1. Penyebab fisiologis: Jika detak jantung pasien 50-60 detak/menit, tanpa penyakit organik yang berhubungan dengan jantung, dan EKG serta USG jantung normal, tidak diperlukan perawatan khusus, dan detak jantung pasien dapat secara bertahap dikembalikan ke normal melalui lari, memanjat, dan olahraga lainnya.

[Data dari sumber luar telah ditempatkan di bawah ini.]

(** C4, as the code has it.  Once a token has resolved, a failure of a
    call of the relay is not caught by [_animated_emojis]: the coroutine
    ends there with that exception, and the calls that would follow are
    not made.  A failure while the webhook is obtained leaves out the send
    and the delete; a failure of the send leaves out the delete, so the
    message stays; a failure of the delete comes after the send. *)
Theorem relay_failure_ends_run (w : World) (s : State) (m : Message) (e : Emoji) :
  emoji (scan cfg (content s)) = Some e ->
  let s' := set_content (text (scan cfg (content s))) s in
  let proxy := run w (get_or_create_webhook cfg m) s' in
  let r := run w (_animated_emojis cfg m) s in
  let send wh := WebhookSend wh (text (scan cfg (content s)))
                   (display_name (message_author m))
                   (display_avatar (message_author m)) in
  let delete := MessageDelete (message_id m) in
  (forall x, outcome proxy = Err x ->
     outcome r = Err x /\ trace r = trace proxy
     /\ (forall wh, ~ In (send wh) (calls r)) /\ ~ In delete (calls r))
  /\ (forall wh x, outcome proxy = Ok wh -> w (send wh) = Err x ->
      outcome r = Err x /\ trace r = (trace proxy ++ [(s', send wh)])%list
      /\ ~ In delete (calls r))
  /\ (forall wh u x, outcome proxy = Ok wh -> w (send wh) = Ok u ->
      w delete = Err x ->
      outcome r = Err x
      /\ trace r = (trace proxy ++ [(s', send wh); (s', delete)])%list).
Proof.
  intros He s' proxy r send delete.
  pose proof (animated_emojis_run w s m e He) as Hrun.
  cbv zeta in Hrun. fold s' in Hrun. fold proxy in Hrun. fold r in Hrun.
  assert (Hproxy : forall q, In q (calls proxy) ->
            (forall wh, q <> send wh) /\ q <> delete).
  { intros q Hq. apply proxy_calls_only in Hq.
    destruct q; try contradiction; split; try intros wh; discriminate. }
  repeat split.
  - rewrite Hrun, H. reflexivity.
  - rewrite Hrun, H. reflexivity.
  - intros wh Hin. rewrite Hrun, H in Hin. simpl in Hin.
    now apply (proj1 (Hproxy _ Hin) wh).
  - intros Hin. rewrite Hrun, H in Hin. simpl in Hin.
    now apply (proj2 (Hproxy _ Hin)).
  - rewrite Hrun, H. fold (send wh). rewrite H0. reflexivity.
  - rewrite Hrun, H. fold (send wh). rewrite H0. reflexivity.
  - intros Hin. rewrite Hrun, H in Hin. fold (send wh) in Hin.
    rewrite H0 in Hin. unfold calls in Hin. simpl in Hin.
    rewrite map_app, in_app_iff in Hin. destruct Hin as [Hin | [Hin | []]].
    + now apply (proj2 (Hproxy _ Hin)).
    + discriminate Hin.
  - rewrite Hrun, H. fold (send wh). rewrite H0. simpl. exact H1.
  - rewrite Hrun, H. fold (send wh). rewrite H0. reflexivity.
Qed.

End Relay.

(* ===================================================================== *)
(** ** The reminder timer *)
(* ===================================================================== *)

Section Scheduler.

Variable Emoji : Type.
Variable cfg : Config Emoji.

(** What [on_bump_done] does after the sleep, by the three lookups. *)
Lemma send_reminder_run (w : World) (s : State) (tr : list (State * Request)) :
  run_from w (send_reminder cfg) s tr =
    match get_channel cfg (TERMINAL_CHANNEL_ID cfg) with
    | None => {| outcome := Err AttributeError; final := s; trace := tr |}
    | Some channel =>
        match get_emoji cfg "reminder" with
        | None => {| outcome := Err AttributeError; final := s; trace := tr |}
        | Some reminder =>
            match get_role cfg channel (BUMPER_ROLE_ID cfg) with
            | None => {| outcome := Err AttributeError; final := s; trace := tr |}
            | Some bumper =>
                let send := ChannelSend channel (role_mention bumper)
                              (reminder_embed cfg reminder) in
                {| outcome := w send; final := s;
                   trace := (tr ++ [(s, send)])%list |}
            end
        end
    end.
Proof.
  unfold send_reminder.
  destruct (get_channel cfg (TERMINAL_CHANNEL_ID cfg)) as [channel|]; [|reflexivity].
  simpl.
  destruct (get_emoji cfg "reminder") as [reminder|]; [|reflexivity].
  simpl.
  destruct (get_role cfg channel (BUMPER_ROLE_ID cfg)) as [bumper|]; [|reflexivity].
  simpl.
  destruct (w (ChannelSend _ _ _)); reflexivity.
Qed.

2. Blok atrioventrikular derajat ketiga: Pasien yang menderita blok atrioventrikular derajat ketiga sering kali memiliki denyut jantung lebih rendah dari 50 denyut per menit. Dalam hal ini, sulit untuk mengembalikan detak jantung normal melalui olahraga, dan perlu ditangani dengan pengobatan atau pemasangan alat pacu jantung.
3. Hipotiroidisme: Pasien yang menderita hipotiroidisme akan memiliki detak jantung yang lebih rendah. Setelah mengobati penyakit ini dan menghilangkan penyebabnya, Anda dapat berlari atau berenang untuk membantu mengembalikan detak jantung Anda menjadi normal.
Apakah detak jantung yang rendah dapat dikembalikan ke normal melalui olahraga atau tidak, ditentukan oleh kondisi pasien itu sendiri. Jika gejala seperti detak jantung yang menurun terjadi, Anda harus berkonsultasi dengan dokter tepat waktu untuk menghindari penundaan kondisi tersebut.